Paramount Skydance CEO David Ellison appears to be desperately trying to contain the crisis he set off at 60 Minutes after the firing of the show’s leadership and three star correspondents.
The Trump-friendly billionaire, who installed anti-woke opinion journalist Bari Weiss as CBS News editor-in-chief, had largely kept his distance from the chaos that has engulfed the legendary news program since late May.
But as the situation threatens to trigger a wider staff exodus, Ellison has entered the fray.
Veteran 60 Minutes correspondent Lesley Stahl, one of just three correspondents remaining at the program, told The New York Times on Tuesday that Ellison, 43, had promised on a call to respect the editorial independence of 60 Minutes.
By reaching out to Stahl, who had considered quitting after the firing spree but ultimately stayed, Ellison appears to be trying to quiet fears that he and Weiss are on a mission to drag the network in a Trump-friendly direction.

Those concerns had been building for months within CBS and among the public, but exploded on May 28 when CBS bosses fired correspondents Sharyn Alfonsi and Cecilia Vega, executive producer Tanya Simon, and three more 60 Minutes staff members without explanation.
Alfonsi, who worked for CBS for nearly 20 years, had clashed with Weiss after the editor-in-chief temporarily shelved an El Salvador jail report that painted the Trump administration in a negative light. Meanwhile, some CBS staffers believe Simon was fired in part because she allowed Anderson Cooper to deliver a thinly veiled critique of CBS leadership during his final segment, according to Puck.

Though Ellison, the son of Oracle billionaire and GOP megadonor Larry Ellison, may promise editorial independence for 60 Minutes, he is also actively cultivating ties to the Trump administration as his company seeks federal approval for its $111 billion bid to buy Warner Bros. Discovery, CNN’s parent company. In April, Ellison hosted Trump for a dinner “honoring the Trump White House.”
Ellison has also been spotted next to the president at UFC matches and attended this year’s State of the Union address with Republican Senator Lindsey Graham.
Enraged by the firings, longtime correspondent Scott Pelley confronted Simon’s replacement, Nick Bilton, in an explosive all-hands meeting at the New York office last Monday, pressing him on the firings and telling the new boss that he would “never be welcome” at 60 Minutes. Bilton, a tech journalist with no TV experience, fired Pelley the day after their confrontation.
In the wake of the bloodbath, Stahl and the two other remaining correspondents, Bill Whitaker and Jon Wertheim, huddled together to deliberate over whether to stay.
On Friday, they announced in a memo to staff that they would remain at 60 Minutes, writing, “ We don’t want to see 60 Minutes die.”
“We have been grieving because this whole mess has wounded and damaged the broadcast.

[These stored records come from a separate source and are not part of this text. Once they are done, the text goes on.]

(** A history of the abstract watcher, the last event first. Nothing is done once it
    is stopped. *)
Inductive history : spec -> list event -> Prop :=
  | history_start :
      history {| watches := ∅; alarms := ∅; clock := 0; stopped := false |} []
  | history_step a tr evs a' :
      history a tr -> stopped a = false -> spec_step a evs a' -> history a' (evs ++ tr).
End Spec.

(** * The entries as watches *)

Definition watch_of (e : entry) : watch :=
  {| w_signals := e_signals e; w_state := e_state e; w_port := e_port e |}.
Definition pair_of (e : entry) : MojoHandle * watch := (e_handle e, watch_of e).
Definition watches_of (es : list entry) : gmap MojoHandle watch := list_to_map (pair_of <$> es).

Lemma fst_pairs es : (pair_of <$> es).*1 = handles es.
Proof. unfold handles. by rewrite <- list_fmap_compose. Qed.

Lemma watches_of_perm es es' : NoDup (handles es) -> es ≡ₚ es' -> watches_of es = watches_of es'.
Proof.
  intros Hnd Hp. apply list_to_map_proper; [by rewrite fst_pairs|]. by rewrite Hp.
Qed.

Lemma watches_of_list es : NoDup (handles es) -> map_to_list (watches_of es) ≡ₚ pair_of <$> es.
Proof. intros Hnd. apply map_to_list_to_map. by rewrite fst_pairs. Qed.

Lemma watches_of_lookup es i e : NoDup (handles es) -> es !! i = Some e ->
  watches_of es !! e_handle e = Some (watch_of e).
Proof.
  intros Hnd He. apply elem_of_list_to_map_1; [by rewrite fst_pairs|].
  apply list_elem_of_fmap. exists e. split; [done|]. by apply list_elem_of_lookup_2 in He.
Qed.

Lemma watches_of_None es h : h ∉ handles es -> watches_of es !! h = None.
Proof. intros Hh. apply not_elem_of_list_to_map_1. by rewrite fst_pairs. Qed.

Lemma watches_of_cons e es : watches_of (e :: es) = <[e_handle e := watch_of e]> (watches_of es).
Proof. done. Qed.

Lemma watches_of_snoc es e : NoDup (handles (es ++ [e])) ->
  watches_of (es ++ [e]) = <[e_handle e := watch_of e]> (watches_of es).
Proof. intros Hnd. by rewrite (watches_of_perm _ (e :: es)) by (done || by rewrite Permutation_app_comm). Qed.

Lemma watches_of_remove es e K : NoDup (handles es) -> es ≡ₚ e :: K ->
  watches_of K = delete (e_handle e) (watches_of es).
Proof.
  intros Hnd Hp. rewrite (watches_of_perm es (e :: K)) by done. rewrite watches_of_cons, delete_insert_id; [done|].
  apply watches_of_None. unfold handles in *. rewrite Hp in Hnd. by apply NoDup_cons in Hnd as [Hn _].
Qed.

Lemma watches_of_update es i e e' : NoDup (handles es) -> es !! i = Some e -> e_handle e' = e_handle e ->
  watches_of (<[i := e']> es) = <[e_handle e := watch_of e']> (watches_of es).
Proof.
  intros Hnd He Hh. assert (Hi : (i < length es)%nat) by (by apply lookup_lt_Some in He).
  assert (Hsplit : es ≡ₚ e :: take i es ++ drop (S i) es).
  { rewrite <- (take_drop_middle es i e He) at 1. symmetry. apply Permutation_middle. }
  assert (Hnd2 : NoDup (handles (e' :: take i es ++ drop (S i) es))).
  { rewrite handles_cons, Hh, <- handles_cons. by rewrite <- Hsplit. }
  rewrite insert_take_drop by done.
  rewrite <- (watches_of_perm (e' :: take i es ++ drop (S i) es)); [|done|apply Permutation_middle].
  rewrite (watches_of_perm es (e :: take i es ++ drop (S i) es)) by done.
  by rewrite !watches_of_cons, Hh, insert_insert_eq.
Qed.

Lemma filter_pairs (P : MojoHandle * watch -> Prop) `{!forall x, Decision (P x)} (es : list entry) :
  filter P (pair_of <$> es) = pair_of <$> filter (fun e => P (pair_of e)) es.
Proof.
  induction es as [|e es IH]; [done|]. rewrite fmap_cons, !filter_cons, IH.
  by destruct (decide (P (pair_of e))).
Qed.

Lemma NoDup_filter_handles (P : entry -> Prop) `{!forall x, Decision (P x)} (es : list entry) :
  NoDup (handles es) -> NoDup (handles (filter P es)).
Proof. unfold handles. intros Hnd. eapply sublist_NoDup; [exact Hnd|]. by apply fmap_sublist, sublist_filter. Qed.

Lemma watches_of_filter (P : MojoHandle * watch -> Prop) `{!forall x, Decision (P x)} (es : list entry) :
  NoDup (handles es) -> filter P (watches_of es) = watches_of (filter (fun e => P (pair_of e)) es).
Proof.
  intros Hnd. rewrite map_filter_alt. apply list_to_map_proper.
  - rewrite watches_of_list, filter_pairs, fst_pairs by done. by apply NoDup_filter_handles.
  - by rewrite watches_of_list, filter_pairs by done.
Qed.

Lemma watches_of_filter_list (P : MojoHandle * watch -> Prop) `{!forall x, Decision (P x)} (es : list entry) :
  NoDup (handles es) ->
  map_to_list (filter P (watches_of es)) ≡ₚ pair_of <$> filter (fun e => P (pair_of e)) es.
Proof.
  intros Hnd. rewrite watches_of_filter by done. apply watches_of_list. by apply NoDup_filter_handles.
Qed.

(** The wait writes the states of all entries. *)
Definition with_state (e : entry) (st : MojoHandleSignalsState) : entry :=
  {| e_handle := e_handle e; e_signals := e_signals e; e_state := st; e_port := e_port e |}.

Lemma handles_with_state es states : length states = length es ->
  handles (zip_with with_state es states) = handles es.
Proof.
  revert states. induction es as [|e es IH]; intros [|st states]; simpl; try done.
  intros [= Hl]. unfold handles in *. simpl. by rewrite IH.
Qed.

Lemma observe_entries c rest st0 sts : NoDup (handles (c :: rest)) -> length sts = length rest ->
  observe (zip (handles (c :: rest)) (st0 :: sts)) (watches_of rest) = watches_of (zip_with with_state rest sts).
Proof.
  intros Hnd Hl. apply map_eq. intros h. unfold observe. rewrite map_lookup_imap.
  assert (Hnd' : NoDup (handles rest)) by (by apply NoDup_cons in Hnd as [_ ?]).
  destruct (decide (h ∈ handles rest)) as [Hin|Hout].
  2: { rewrite !watches_of_None; [done| |done]. by rewrite handles_with_state. }
  apply list_elem_of_fmap in Hin as (e & -> & He). apply list_elem_of_lookup in He as [i He].
  destruct (lookup_lt_is_Some_2 sts i) as [st Hst]; [rewrite Hl; by apply lookup_lt_Some in He|].
  rewrite (watches_of_lookup rest i e) by done. cbn [mbind option_bind].
  rewrite (elem_of_list_to_map_1 _ (e_handle e) st).
  - change (e_handle e) with (e_handle (with_state e st)). symmetry. apply (watches_of_lookup _ i).
    + by rewrite handles_with_state.
    + by rewrite lookup_zip_with, He; simpl; rewrite Hst.
  - rewrite fst_zip; [done|]. unfold handles. simpl. rewrite length_fmap. lia.
  - apply list_elem_of_lookup. exists (S i). apply lookup_zip_with_Some. exists (e_handle e), st.
    unfold handles. simpl. by rewrite list_lookup_fmap, He.
Qed.

(** * The timers as alarms *)

Definition alarms_of (ts : list HandleWatcherTimer) : gmap Dart_Port Z :=
  list_to_map ((fun t => (timer_port t, timer_deadline t)) <$> ts).

Lemma alarms_of_lookup ts p d : NoDup (timer_port <$> ts) ->
  alarms_of ts !! p = Some d <-> exists t, t ∈ ts /\ timer_port t = p /\ timer_deadline t = d.
Proof.
  intros Hnd. unfold alarms_of. rewrite <- elem_of_list_to_map.
  - rewrite list_elem_of_fmap. naive_solver.
  - by rewrite <- list_fmap_compose.
Qed.

Lemma alarms_of_perm ts ts' : NoDup (timer_port <$> ts) -> ts ≡ₚ ts' -> alarms_of ts = alarms_of ts'.
Proof.
  intros Hnd Hp. apply list_to_map_proper; [by rewrite <- list_fmap_compose|]. by rewrite Hp.
Qed.

Lemma alarms_of_cons t ts : alarms_of (t :: ts) = <[timer_port t := timer_deadline t]> (alarms_of ts).
Proof. done. Qed.

Lemma alarms_of_None ts p : p ∉ (timer_port <$> ts) -> alarms_of ts !! p = None.
Proof. intros Hp. apply not_elem_of_list_to_map_1. by rewrite <- list_fmap_compose. Qed.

We want to stay and fight, try to repair and preserve our reputation,” they wrote, while pointing to an email Bilton had sent to staff in which he tried to allay concerns about the program’s journalistic independence, much like Ellison appears to be doing now.
Stahl told the 60 Minutes staff about Ellison’s promise while holding a champagne toast to improve newsroom morale on Monday, the Times reports. Bilton was present, too.


“My toast was, ‘to us,’ meaning the survivors,” Stahl told the Times in a text message. “Maybe ‘us’ with a twinge of survivor’s guilt.”
Wertheim also spoke during the toast, telling Bilton he had been dealt “a hell of a hand,” and noting that there were “bridges to build and fences to mend and assorted other structural metaphors,” the Times reported, citing two people familiar with his remarks.
“But there’s a path here,” he said.
Pelley, however, told the Times on Sunday that he got the impression that Weiss was “putting a thumb on the scale on behalf of the administration,” and was “constantly looking out for the views of the president.”